I really do admire how well you reacted to the situation dear. If it had been me, I would have slapped T (gently but enough to shock) and told her to wake up. I would not even bother with the guy, just cut him out, ignore him (perhaps after shouting some well deserved profanities his way when closing the door) and forget the whole sorry ordeal.

On a lighter note, I really do hope you are well dear :)

Kicking couture said...

That relationship, gah its no good for either of them! shes worried all the time and makes excuses for him and hes a cheater and will always be until he finds the right girl.

She should dump him, its a toxic relationship or he should have the courtesy to do it.
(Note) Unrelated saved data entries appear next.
Lemma seqZ_one a : seqZ a 1 = [a].
Proof. rewrite seqZ_cons by lia. by rewrite seqZ_nil by lia. Qed.

Lemma zlength_seqZ a n : 0 <= n -> zlength (seqZ a n) = n.
Proof. intros Hn. unfold zlength. rewrite length_seqZ. lia. Qed.

Lemma handle_downloaded_state_updates_queues s k d m have poll :
  queues s k d m have -> bounded s -> update_answer update_of (su_download_state_update_tasks s) poll ->
  proceeds (fun s' f => exists d' m', queues s' k d' m' have /\ bounded s' /\ (f = false -> s' = s))
    (handle_downloaded_state_updates config poll s).
Proof.
  intros Hq Hb Ha. unfold handle_downloaded_state_updates. rewrite bind_get. destruct (Z.leb_spec (max_state_updates_to_store_in_memory config)
    (zlength (su_downloaded_state_updates s))) as [|Hroom]; [by exists d, m|]. pose proof Hq as [].
  destruct (su_download_state_update_tasks s) as [|b tasks] eqn:Ht; [by exists d, m|]. destruct poll as [[[u|]|e]|]; try done; [|by exists d, m].
  rewrite bind_modify, bind_modify, bind_modify. rewrite (Ha u eq_refl b eq_refl). fold (hashes_of b).
  assert (Hm : 0 < m). { destruct (decide (m = 0)) as [->|]; [by rewrite seqZ_nil in qu_tasks0 by lia|lia]. }
  rewrite seqZ_cons in qu_tasks0 by lia. injection qu_tasks0 as -> ->.
  exists (d + 1), (m - 1). split; [split; cbn; try done; try lia|].
  - rewrite qu_updates0, (seqZ_app _ d 1) by lia. by rewrite fmap_app.
  - f_equal; lia.
  - rewrite (seqZ_app _ d 1) by lia. rewrite fmap_app, concat_app, qu_classes0, seqZ_one. cbn. rewrite app_nil_r. by rewrite <-!app_assoc.
  - split; [|done]. destruct Hb. rewrite Ht in *. split; cbn; try done; [|rewrite zlength_snoc; lia]. unfold zlength in *. cbn in *. lia.
Qed.

(** *** The output *)

Lemma app_prefix {A} (h r a b : list A) : h ++ r = a ++ b -> (length h <= length a)%nat -> exists a', a = h ++ a' /\ r = a' ++ b.
Proof.
  revert a; induction h as [|x h IH]; intros a He Hl; [by exists a|]. destruct a as [|y a]; [cbn in Hl; lia|].
  injection He as -> He. destruct (IH a He) as (a' & -> & ->); [cbn in Hl; lia|]. by exists a'.
Qed.

Lemma next_output_queues s k d m have :
  queues s k d m have ->
  match next_output s with
  | Done s' None => s' = s /\ (d = 0 \/ 0 < d /\ zlength have < zlength (hashes_of (from + k)))
  | Done s' (Some x) => delivered (from + k) x /\ (bounded s -> bounded s') /\ exists have', queues s' (k + 1) (d - 1) m have'
  | _ => False
  end.
Proof.
  intros Hq. pose proof Hq as []. unfold next_output. rewrite bind_get, qu_updates0. destruct (decide (d = 0)) as [->|Hd].
  { rewrite seqZ_nil by lia. split; [done|by left]. }
  assert (Hd0 : 0 < d) by lia. rewrite seqZ_cons in qu_updates0, qu_classes0 |- * by lia. cbn [fmap list_fmap] in *.
  rewrite qu_have0. replace (zlength (class_at <$> have)) with (zlength have) by (unfold zlength; by rewrite length_fmap).
  destruct (Z.ltb_spec (zlength have) (zlength (hashes_of (from + k)))) as [|Hle]; [split; [done|by right]|].
  cbn [concat] in qu_classes0. destruct (app_prefix _ _ _ _ qu_classes0) as (have' & -> & Hrest); [unfold zlength in Hle; lia|].
  rewrite bind_modify, bind_modify. unfold zlength at 1. rewrite Nat2Z.id, fmap_app, take_app_le, take_ge by (rewrite length_fmap; lia).
  fold (hashes_of (from + k)). rewrite zip_fmap_r. destruct (conversion_done (from + k) (update_of (from + k))) as (x & Hx & Hdel & Hok & _).
  { apply updates_ok. lia. }
  unfold bind. unfold hashes_of, with_classes in *. rewrite Hx. split; [by split|]. split.
  - intros []. split; cbn; try done. rewrite qu_updates0 in *. unfold zlength in *. cbn in *. lia.
  - exists have'. split; cbn; try done; try lia.
    + by replace (Z.pred d) with (d - 1) by lia; replace (Z.succ (from + k)) with (from + (k + 1)) by lia.
    + rewrite qu_tasks0. f_equal. lia.
    + rewrite drop_app_length'; [done|]. unfold zlength. rewrite length_fmap. lia.
    + rewrite <-Hrest. do 3 f_equal; lia.
Qed.

(** *** An iteration *)

(** Where the stream is, with what it yielded. *)
Definition stream_at (s : StateUpdateStream) (yielded : list CentralStateUpdate) : Prop :=
  bounded s /\ Forall2 delivered (seqZ from (zlength yielded)) yielded /\ exists d m have, queues s (zlength yielded) d m have.

Lemma do_scheduling_queues s k d m have class_poll update_poll :
  queues s k d m have -> bounded s -> class_answer class_at (class_tasks_polled config s) class_poll ->
  update_answer update_of (update_tasks_polled config s) update_poll ->
  proceeds (fun s' f => bounded s' /\ (exists d' m' have', queues s' k d' m' have') /\ (f = false -> classes_idle s' /\ updates_idle s'))
    (do_scheduling config class_poll update_poll s).
Proof.
  intros Hq Hb Hc Hu. unfold do_scheduling.
  destruct (schedule_class_downloads_queues _ _ _ _ _ Hq Hb) as (s1 & f1 & H1 & Hq1 & Hb1 & (E1 & E2 & E3 & E4) & Ht1 & Hf1).
  rewrite (bind_step _ _ _ _ _ H1). rewrite <-Ht1 in Hc. pose proof (handle_downloaded_classes_queues _ _ _ _ _ _ Hq1 Hb1 Hc) as H2.
  unfold bind at 1. destruct (handle_downloaded_classes class_poll s1) as [s2 f2|s2 e|]; [|done|done].
  destruct H2 as (have2 & Hq2 & Hb2 & (G1 & G2 & G3 & G4) & Hf2).
  destruct (schedule_state_update_downloads_queues _ _ _ _ _ Hq2 Hb2) as (s3 & f3 & m3 & H3 & Hq3 & Hb3 & Ht3 & _ & _ & Hf3).
  rewrite (bind_step _ _ _ _ _ H3).
  assert (Hsame : update_tasks_polled config s = update_tasks_polled config s2).
  { unfold update_tasks_polled. by rewrite G1, G2, G3, E1, E2, E3. }
  rewrite Hsame, <-Ht3 in Hu. pose proof (handle_downloaded_state_updates_queues _ _ _ _ _ _ Hq3 Hb3 Hu) as H4.
  unfold bind at 1. destruct (handle_downloaded_state_updates config update_poll s3) as [s4 f4|s4 e|]; [|done|done].
  destruct H4 as (d4 & m4 & Hq4 & Hb4 & Hf4). split; [done|]. split; [by exists d4, m4, have2|].
  destruct f1, f2, f3, f4; try done. intros _. rewrite (Hf4 eq_refl). destruct (Hf3 eq_refl) as [-> Hu3]. rewrite (Hf2 eq_refl) in *.
  destruct (Hf1 eq_refl) as [-> Hc1]. done.
Qed.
J seems like such a sweetheart!
xx

La Couturier said...

Ugh, that really is despicable. The boyfriend and the fact that your friend (no offense) is so attached & dependent on him! It seems as if she has indeed forgone all her individuality & priorities (the girls!).
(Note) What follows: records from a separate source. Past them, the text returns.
Definition fits_PbSignedBlockHeader (m : PbSignedBlockHeader) : Prop :=
  fits_option fits_PbHash (PbSignedBlockHeader_block_hash m) /\
  fits_option fits_PbHash (PbSignedBlockHeader_parent_hash m) /\
  in_range 64 (PbSignedBlockHeader_number m) /\
  in_range 64 (PbSignedBlockHeader_time m) /\
  fits_option fits_PbAddress (PbSignedBlockHeader_sequencer_address m) /\
  fits_option fits_PbHash (PbSignedBlockHeader_state_root m) /\
  fits_option fits_PbStateDiffCommitment (PbSignedBlockHeader_state_diff_commitment m) /\
  fits_option fits_PbPatricia (PbSignedBlockHeader_transactions m) /\
  fits_option fits_PbPatricia (PbSignedBlockHeader_events m) /\
  fits_option fits_PbHash (PbSignedBlockHeader_receipts m) /\
  fits_string (PbSignedBlockHeader_protocol_version m) /\
  fits_option fits_PbUint128 (PbSignedBlockHeader_gas_price_fri m) /\
  fits_option fits_PbUint128 (PbSignedBlockHeader_gas_price_wei m) /\
  fits_option fits_PbUint128 (PbSignedBlockHeader_data_gas_price_fri m) /\
  fits_option fits_PbUint128 (PbSignedBlockHeader_data_gas_price_wei m) /\
  fits_i32 (PbSignedBlockHeader_l1_data_availability_mode m) /\
  Forall fits_PbConsensusSignature (PbSignedBlockHeader_signatures m).

Definition fits_PbBlockHeadersRequest (m : PbBlockHeadersRequest) : Prop :=
  fits_option fits_PbIteration (PbBlockHeadersRequest_iteration m).

Definition fits_PbBlockHeadersResponseOneof (m : PbBlockHeadersResponseOneof) : Prop :=
  match m with
  | PbBlockHeadersResponse_Header value => fits_PbSignedBlockHeader value
  | PbBlockHeadersResponse_Fin value => fits_PbFin value
  end.

Definition fits_PbBlockHeadersResponse (m : PbBlockHeadersResponse) : Prop :=
  fits_option fits_PbBlockHeadersResponseOneof (PbBlockHeadersResponse_header_message m).

Definition fits_PbEvent (m : PbEvent) : Prop :=
  fits_option fits_PbHash (PbEvent_transaction_hash m) /\
  fits_option fits_PbFelt252 (PbEvent_from_address m) /\
  Forall fits_PbFelt252 (PbEvent_keys m) /\
  Forall fits_PbFelt252 (PbEvent_data m).

Definition fits_PbEventsRequest (m : PbEventsRequest) : Prop :=
  fits_option fits_PbIteration (PbEventsRequest_iteration m).

Definition fits_PbEventsResponseOneof (m : PbEventsResponseOneof) : Prop :=
  match m with
  | PbEventsResponse_Event value => fits_PbEvent value
  | PbEventsResponse_Fin value => fits_PbFin value
  end.

Definition fits_PbEventsResponse (m : PbEventsResponse) : Prop :=
  fits_option fits_PbEventsResponseOneof (PbEventsResponse_event_message m).

Definition fits_PbEthereumAddress (m : PbEthereumAddress) : Prop :=
  fits_bytes (PbEthereumAddress_elements m).

Definition fits_PbMessageToL1 (m : PbMessageToL1) : Prop :=
  fits_option fits_PbFelt252 (PbMessageToL1_from_address m) /\
  Forall fits_PbFelt252 (PbMessageToL1_payload m) /\
  fits_option fits_PbEthereumAddress (PbMessageToL1_to_address m).

Definition fits_PbBuiltinCounter (m : PbBuiltinCounter) : Prop :=
  in_range 32 (PbBuiltinCounter_bitwise m) /\
  in_range 32 (PbBuiltinCounter_ecdsa m) /\
  in_range 32 (PbBuiltinCounter_ec_op m) /\
  in_range 32 (PbBuiltinCounter_pedersen m) /\
  in_range 32 (PbBuiltinCounter_range_check m) /\
  in_range 32 (PbBuiltinCounter_poseidon m) /\
  in_range 32 (PbBuiltinCounter_keccak m) /\
  in_range 32 (PbBuiltinCounter_output m).

Definition fits_PbGasVector (m : PbGasVector) : Prop :=
  in_range 64 (PbGasVector_l1_gas m) /\
  in_range 64 (PbGasVector_l1_data_gas m).

Definition fits_PbExecutionResources (m : PbExecutionResources) : Prop :=
  fits_option fits_PbBuiltinCounter (PbExecutionResources_builtins m) /\
  in_range 32 (PbExecutionResources_steps m) /\
  in_range 32 (PbExecutionResources_memory_holes m) /\
  fits_option fits_PbGasVector (PbExecutionResources_da_gas_consumed m) /\
  fits_option fits_PbGasVector (PbExecutionResources_gas_consumed m).

Definition fits_PbReceiptCommon (m : PbReceiptCommon) : Prop :=
  fits_option fits_PbFelt252 (PbReceiptCommon_actual_fee m) /\
  fits_i32 (PbReceiptCommon_price_unit m) /\
  Forall fits_PbMessageToL1 (PbReceiptCommon_messages_sent m) /\
  fits_option fits_PbExecutionResources (PbReceiptCommon_execution_resources m) /\
  fits_option fits_string (PbReceiptCommon_revert_reason m).

Definition fits_PbReceiptInvoke (m : PbReceiptInvoke) : Prop :=
  fits_option fits_PbReceiptCommon (PbReceiptInvoke_common m).

Definition fits_PbReceiptL1Handler (m : PbReceiptL1Handler) : Prop :=
  fits_option fits_PbReceiptCommon (PbReceiptL1Handler_common m) /\
  fits_option fits_PbHash (PbReceiptL1Handler_msg_hash m).

Definition fits_PbReceiptDeclare (m : PbReceiptDeclare) : Prop :=
  fits_option fits_PbReceiptCommon (PbReceiptDeclare_common m).

Definition fits_PbReceiptDeploy (m : PbReceiptDeploy) : Prop :=
  fits_option fits_PbReceiptCommon (PbReceiptDeploy_common m) /\
  fits_option fits_PbFelt252 (PbReceiptDeploy_contract_address m).

Definition fits_PbReceiptDeployAccount (m : PbReceiptDeployAccount) : Prop :=
  fits_option fits_PbReceiptCommon (PbReceiptDeployAccount_common m) /\
  fits_option fits_PbFelt252 (PbReceiptDeployAccount_contract_address m).

Definition fits_PbReceiptOneof (m : PbReceiptOneof) : Prop :=
  match m with
  | PbReceipt_Invoke value => fits_PbReceiptInvoke value
  | PbReceipt_L1Handler value => fits_PbReceiptL1Handler value
  | PbReceipt_Declare value => fits_PbReceiptDeclare value
  | PbReceipt_DeprecatedDeploy value => fits_PbReceiptDeploy value
  | PbReceipt_DeployAccount value => fits_PbReceiptDeployAccount value
  end.

Definition fits_PbReceipt (m : PbReceipt) : Prop :=
  fits_option fits_PbReceiptOneof (PbReceipt_type m).

Definition fits_PbResourceLimits (m : PbResourceLimits) : Prop :=
  in_range 64 (PbResourceLimits_max_amount m) /\
  fits_option fits_PbFelt252 (PbResourceLimits_max_price_per_unit m).

Definition fits_PbResourceBounds (m : PbResourceBounds) : Prop :=
  fits_option fits_PbResourceLimits (PbResourceBounds_l1_gas m) /\
  fits_option fits_PbResourceLimits (PbResourceBounds_l2_gas m).

Definition fits_PbAccountSignature (m : PbAccountSignature) : Prop :=
  Forall fits_PbFelt252 (PbAccountSignature_parts m).

Definition fits_PbDeclareV0 (m : PbDeclareV0) : Prop :=
  fits_option fits_PbAddress (PbDeclareV0_sender m) /\
  fits_option fits_PbFelt252 (PbDeclareV0_max_fee m) /\
  fits_option fits_PbAccountSignature (PbDeclareV0_signature m) /\
  fits_option fits_PbHash (PbDeclareV0_class_hash m).

Definition fits_PbDeclareV1 (m : PbDeclareV1) : Prop :=
  fits_option fits_PbAddress (PbDeclareV1_sender m) /\
  fits_option fits_PbFelt252 (PbDeclareV1_max_fee m) /\
  fits_option fits_PbAccountSignature (PbDeclareV1_signature m) /\
  fits_option fits_PbHash (PbDeclareV1_class_hash m) /\
  fits_option fits_PbFelt252 (PbDeclareV1_nonce m).

Definition fits_PbDeclareV2 (m : PbDeclareV2) : Prop :=
  fits_option fits_PbAddress (PbDeclareV2_sender m) /\
  fits_option fits_PbFelt252 (PbDeclareV2_max_fee m) /\
  fits_option fits_PbAccountSignature (PbDeclareV2_signature m) /\
  fits_option fits_PbHash (PbDeclareV2_class_hash m) /\
  fits_option fits_PbFelt252 (PbDeclareV2_nonce m) /\
  fits_option fits_PbHash (PbDeclareV2_compiled_class_hash m).

Definition fits_PbDeclareV3 (m : PbDeclareV3) : Prop :=
  fits_option fits_PbAddress (PbDeclareV3_sender m) /\
  fits_option fits_PbAccountSignature (PbDeclareV3_signature m) /\
  fits_option fits_PbHash (PbDeclareV3_class_hash m) /\
  fits_option fits_PbFelt252 (PbDeclareV3_nonce m) /\
  fits_option fits_PbHash (PbDeclareV3_compiled_class_hash m) /\
  fits_option fits_PbResourceBounds (PbDeclareV3_resource_bounds m) /\
  in_range 64 (PbDeclareV3_tip m) /\
  Forall fits_PbFelt252 (PbDeclareV3_paymaster_data m) /\
  Forall fits_PbFelt252 (PbDeclareV3_account_deployment_data m) /\
  fits_i32 (PbDeclareV3_nonce_data_availability_mode m) /\
  fits_i32 (PbDeclareV3_fee_data_availability_mode m).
Point is, you're not out of line at all. T just needs to re-find herself; until then, it'll be hard for you to be friends with her.

bisous,
La C.

Nicole Linette said...

First off, I love coming to your blog Allison, because of your amazing iPod mix! Haha, I appreciate the comment you left to my about my taste in music, yet when I heard "Such Great Heights" by The Postal Service, I gave a huge smile :D

I laughed a lot during this post, because I've gone through similar experiences and have had the same hair-pulling desires amongst a friend that is blind sided by a possessive boyfriend. In fact, we aren't really friends anymore. But I honestly hope that doesn't happen to you! I'm sorry about the situation, though staying chill and just listening is probably most effective. I know it's hard to sit back and watch, but trying to help seems to piss off one half of the other ... ahhh I don't want to sound all negative and doom-like here, but T isn't going to let go until she realizes it for herself how toxic the relationship is!!
Perhaps everyone else that comments has more useful words o_O.

Anyway, J sounds like a lovely boyfriend. I'm glad you're happy with him :)

peace&love,
nicole.

Elizabeth Marie said...

Oh wow...How did I miss this post?! Sorry love!

Ok..."ALLOWED"...not ok. And being cheated on 3 times is not ok either. I feel for her because I think I've been her before, but I've also been in your position-it's hard to watch your friend disintegrate before your eyes. You're being such a good friend, and all you can do is hope that they end it. This guy doesn't want to hear a piece of my mind haha.

I'm glad you have someone you can trust and makes you happy. I love you girl!